Momentum and Mass
* Classical physics: In classical physics, momentum is defined as mass times velocity (p = mv). This makes sense for everyday objects; a heavier object moving at the same speed has more momentum than a lighter object.
* Relativity: Einstein's theory of special relativity expanded our understanding of momentum. It showed that momentum is a more fundamental concept than just mass times velocity. Relativity introduced the concept of relativistic momentum, which includes both mass and energy.
Photons and Momentum
* Photons have energy: Photons, the particles of light, have no mass but they do carry energy. This energy is directly proportional to the frequency of the light (E = hf, where h is Planck's constant).
* Energy and Momentum: In relativity, energy and momentum are intimately linked. One can be converted into the other. Since photons have energy, they also have momentum.

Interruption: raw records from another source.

(* ===== verification/UQueueTrace.v ===== *)
(** * What the threads of the job queue do (u_queue.c)

    The events of a run: jobs are started in the order in which they were
    added, each of them once unless it is dropped, and a call of
    [util_queue_finish] returns after the jobs added before it. *)

From stdpp Require Import base list gmap numbers.
From Stdlib Require Import ZArith Lia.
From S2P Require Import Prelude Arrays UQueue UQueueRing UQueueInv UQueueSteps UQueueCalls.
#[local] Open Scope Z_scope.
#[local] Open Scope c_scope.

(** ** Events *)

Definition adds (t : list event) : list util_queue_job :=
  omap (fun e => match e with Ev_add j => Some j | _ => None end) t.
Definition starts (t : list event) : list util_queue_job :=
  omap (fun e => match e with Ev_start _ j => Some j | _ => None end) t.

Definition same_job (j j' : util_queue_job) : Z := indicator (bool_decide (j' = j)).
Definition is_add (j : util_queue_job) (e : event) : Z := match e with Ev_add j' => same_job j j' | _ => 0 end.
Definition is_done (j : util_queue_job) (e : event) : Z := match e with Ev_done _ j' => same_job j j' | _ => 0 end.
Definition is_drop (j : util_queue_job) (e : event) : Z := match e with Ev_drop j' => same_job j j' | _ => 0 end.

(** A thread that is executing the job [j]. *)
Definition held_w (j : util_queue_job) (pc : worker) : Z :=
  match pc with W_run j' | W_barrier j' _ _ => same_job j j' | _ => 0 end.

(** The ordinal in the trace of the call of [util_queue_finish] that the client
    is in. *)
Definition start_of (pc : client) : option nat :=
  match pc with
  | C_finish_lock st | C_finish_add _ st | C_finish_wait _ st | C_finish_destroy _ st
  | C_add_blocked _ (K_add _ st) | C_add_woken _ (K_add _ st)
  | C_wait _ _ (K_wait _ st) | C_reload _ _ (K_wait _ st) | C_cmpxchg _ _ (K_wait _ st)
  | C_futex _ _ (K_wait _ st) | C_asleep _ _ (K_wait _ st) => Some st
  | _ => None
  end.

(** ** The effect of a step on what is observed *)

(** No client has entered [util_queue_finish]. *)
Definition same_clients (s s' : system) : Prop :=
  forall c pc' st, clients s' !! c = Some pc' -> start_of pc' = Some st ->
  exists pc, clients s !! c = Some pc /\ start_of pc = Some st.
Definition same_held (s s' : system) : Prop := forall j, total (held_w j) (workers s') = total (held_w j) (workers s).
Definition same_barriers (s s' : system) : Prop :=
  forall c, sequence (barrier_of s' c) = sequence (barrier_of s c).

Definition same_contents (s s' : system) : Prop := contents (queue s') = contents (queue s).

(** Nothing but the trace and the queue changes that the events depend on. *)
Definition quiet (s s' : system) : Prop := same_clients s s' /\ same_held s s' /\ same_barriers s s'.

(** All threads execute a job of the call of [util_queue_finish] by client
    [c]. *)
Definition all_at_barrier (c : nat) (s : system) : Prop :=
  forall w pc, workers s !! w = Some pc -> exists i, pc = W_signal (finish_job c i) \/ exists b, pc = W_barrier (finish_job c i) 0 b.

Inductive effect (s s' : system) : Prop :=
| Eff_none : quiet s s' -> same_contents s s' -> trace s' = trace s -> effect s s'
| Eff_cleanup n j : quiet s s' -> same_contents s s' -> trace s' = trace s ++ [Ev_cleanup n j] -> effect s s'
| Eff_add j : quiet s s' -> contents (queue s') = contents (queue s) ++ [j] -> trace s' = trace s ++ [Ev_add j] -> effect s s'
| Eff_start w j : same_clients s s' -> same_barriers s s' -> contents (queue s) = j :: contents (queue s') ->
    trace s' = trace s ++ [Ev_start w j] ->
    (forall j', job j' <> Null -> total (held_w j') (workers s') = total (held_w j') (workers s) + same_job j' j) -> effect s s'
| Eff_done w j : same_clients s s' -> same_contents s s' -> trace s' = trace s ++ [Ev_done w j] ->
    (forall j', total (held_w j') (workers s') = total (held_w j') (workers s) - same_job j' j) ->
    (forall c, sequence (barrier_of s' c) = sequence (barrier_of s c) \/ (exists i, j = finish_job c i) /\ all_at_barrier c s') ->
    effect s s'
| Eff_drop k j pre : quiet s s' -> contents (queue s) !! k = Some j -> job j <> Null ->
    contents (queue s') = <[k := null_job]> (contents (queue s)) -> pre = [] \/ pre = [Ev_cleanup (-1) j] ->
    trace s' = trace s ++ pre ++ [Ev_drop j] -> effect s s'
| Eff_finish c pc' : same_held s s' -> same_contents s s' -> trace s' = trace s ++ [Ev_finish c] ->
    clients s' = <[c := pc']> (clients s) -> start_of pc' = Some (length (trace s)) -> clients s !! c = Some C_idle ->
    (forall c', c' <> c -> sequence (barrier_of s' c') = sequence (barrier_of s c')) -> sequence (barrier_of s' c) = 0 -> effect s s'
| Eff_finished c : quiet s s' -> same_contents s s' -> trace s' = trace s ++ [Ev_finished c] ->
    sequence (barrier_of s c) = 1 -> (exists pc st, clients s !! c = Some pc /\ start_of pc = Some st) ->
    clients s' !! c = Some C_idle -> effect s s'.

(** ** Quiet changes *)

Lemma same_clients_refl s s' : clients s' = clients s -> same_clients s s'.
Proof. intros E c pc st. rewrite E. eauto. Qed.

Lemma same_clients_set s s' c pc pc' : clients s !! c = Some pc -> clients s' = <[c := pc']> (clients s) ->
  start_of pc' = start_of pc \/ start_of pc' = None -> same_clients s s'.
Proof.
  intros Hc E0 Hst c' pc'' st H Hs. rewrite E0 in H. destruct (decide (c = c')) as [<-|Hne].
  - rewrite list_lookup_insert_eq in H by (now apply lookup_lt_Some in Hc). injection H as <-.
    destruct Hst as [E|E]; rewrite E in Hs; [eauto | discriminate].
  - rewrite list_lookup_insert_ne in H by assumption. eauto.
Qed.

Lemma same_clients_wake s s' : Forall2 woken_client (clients s) (clients s') -> same_clients s s'.
Proof.
  intros Hw c pc' st H Hs. destruct (Forall2_lookup_r _ _ _ _ _ Hw H) as (pc & H1 & H2). exists pc. split; [assumption|].
  rewrite <- Hs. destruct H2 as [->|[H2|(f & t & k & -> & ->)]]; [reflexivity| |reflexivity].
  destruct pc; try discriminate. now injection H2 as <-.
Qed.

Lemma same_clients_trans s1 s2 s3 : same_clients s1 s2 -> same_clients s2 s3 -> same_clients s1 s3.
Proof. intros H1 H2 c pc st H Hs. destruct (H2 c pc st H Hs) as (pc2 & H3 & H4). exact (H1 c pc2 st H3 H4). Qed.

Lemma same_held_set s s' w pc pc' : workers s !! w = Some pc -> workers s' = <[w := pc']> (workers s) ->
  (forall j, held_w j pc' = held_w j pc) -> same_held s s'.
Proof. intros Hw E Hh j. rewrite E, (total_insert _ _ _ _ _ Hw), Hh. lia. Qed.

Lemma held_woken pc pc' j : woken_worker pc pc' -> held_w j pc = held_w j pc'.
Proof. intros [->|[H|(j' & seq & -> & ->)]]; [reflexivity| |reflexivity]. destruct pc; try discriminate. now injection H as <-. Qed.

Lemma same_held_wake s s' : Forall2 woken_worker (workers s) (workers s') -> same_held s s'.
Proof. intros H j. symmetry. apply (total_Forall2_eq woken_worker); [assumption|]. intros. now apply held_woken. Qed.

(** A step that only moves one thread of the queue. *)
Lemma quiet_worker s s' w pc pc' : workers s !! w = Some pc -> workers s' = <[w := pc']> (workers s) ->
  (forall j, held_w j pc' = held_w j pc) -> Forall2 woken_client (clients s) (clients s') -> barriers s' = barriers s -> quiet s s'.
Proof.
  intros Hw Hws Hh Hc Hb. split; [now apply same_clients_wake|]. split; [now apply (same_held_set s s' w pc pc')|].
  intros c. unfold barrier_of. now rewrite Hb.
Qed.

(** A step that only moves one client. *)
Lemma quiet_client s s' c pc pc' : clients s !! c = Some pc -> clients s' = <[c := pc']> (clients s) ->
  start_of pc' = start_of pc \/ start_of pc' = None -> Forall2 woken_worker (workers s) (workers s') -> barriers s' = barriers s -> quiet s s'.
Proof.
  intros Hc Hcs Hst Hw Hb. split; [now apply (same_clients_set s s' c pc pc')|]. split; [now apply same_held_wake|].
  intros c'. unfold barrier_of. now rewrite Hb.
Qed.

(** ** Every step has one of the effects *)

Lemma held_null j' : job j' <> Null -> same_job j' null_job = 0.
Proof. intros H. unfold same_job. rewrite bool_decide_false; [reflexivity|]. intros <-. now apply H. Qed.

Lemma woken_clients_refl cs : Forall2 woken_client cs cs.
Proof. apply Forall2_self. intros. now left. Qed.
Lemma woken_workers_refl ws : Forall2 woken_worker ws ws.
Proof. apply Forall2_self. intros. now left. Qed.
#[local] Hint Resolve woken_clients_refl woken_workers_refl : core.

Lemma futex_wakes f cs : Forall2 woken_client cs (cnd_broadcast (wake_futex f) cs).
Proof.
  apply Forall2_map_refl. intros []; cbn; try (now left). destruct (decide _); cbn; [right; right; eauto | now left].
Qed.

Lemma get_job_effect s w choice pc s' : inv s -> workers s !! w = Some pc -> ready_w pc = 1 -> kill_threads (queue s) = false ->
  get_job w choice s = Some s' -> effect s s'.
Proof.
  intros Hs Hw Hr Hk. unfold get_job. rewrite Hk. cbn [negb andb].
  assert (Hh : forall j, held_w j pc = 0) by (destruct pc; try discriminate Hr; reflexivity).
  destruct (Z.eqb_spec (num_queued (queue s)) 0) as [Hn|Hn].
  - intros [= <-]. apply Eff_none; [|reflexivity..]. apply (quiet_worker s _ w pc W_blocked); auto.
  - pose proof (ring_num _ (i_ring s Hs)). pose proof (take_job_spec (queue s) (i_ring s Hs) ltac:(lia)) as Ht.
    destruct (take_job (queue s)) as [j q'] eqn:Et. destruct Ht as (Hc & _).
    destruct (cnd_signal _ _ _) as [cs|] eqn:Hcs; [|discriminate]. intros [= <-]. destruct (signal_space _ _ _ Hcs) as [Hf _].
    apply (Eff_start _ _ w j); try reflexivity; [now apply same_clients_wake | intros c; reflexivity | assumption |].
    intros j' Hj'. cbn. rewrite (total_insert _ _ _ _ _ Hw), Hh. destruct (is_null (job j)) eqn:En; cbn; [|lia].
    unfold same_job. rewrite bool_decide_false; [cbn; lia|]. intros ->. now destruct (job j').
Qed.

* Relativistic Momentum Equation: The relativistic momentum equation for photons is: p = E/c, where E is the energy and c is the speed of light.
How does this play out in reality?
* The Photoelectric Effect: One way we see this is in the photoelectric effect. When light shines on a metal, it can knock electrons loose. The energy of the photon is transferred to the electron, giving it momentum.
* Light Pressure: Another demonstration is light pressure. While light pressure is very small, it can be measured. This pressure is the result of photons transferring momentum to an object when they are absorbed or reflected.
In Summary:
Photons, despite having no mass, have momentum because they carry energy. This is explained by the principles of special relativity, where energy and momentum are fundamentally linked. This has real-world consequences, as seen in the photoelectric effect and light pressure.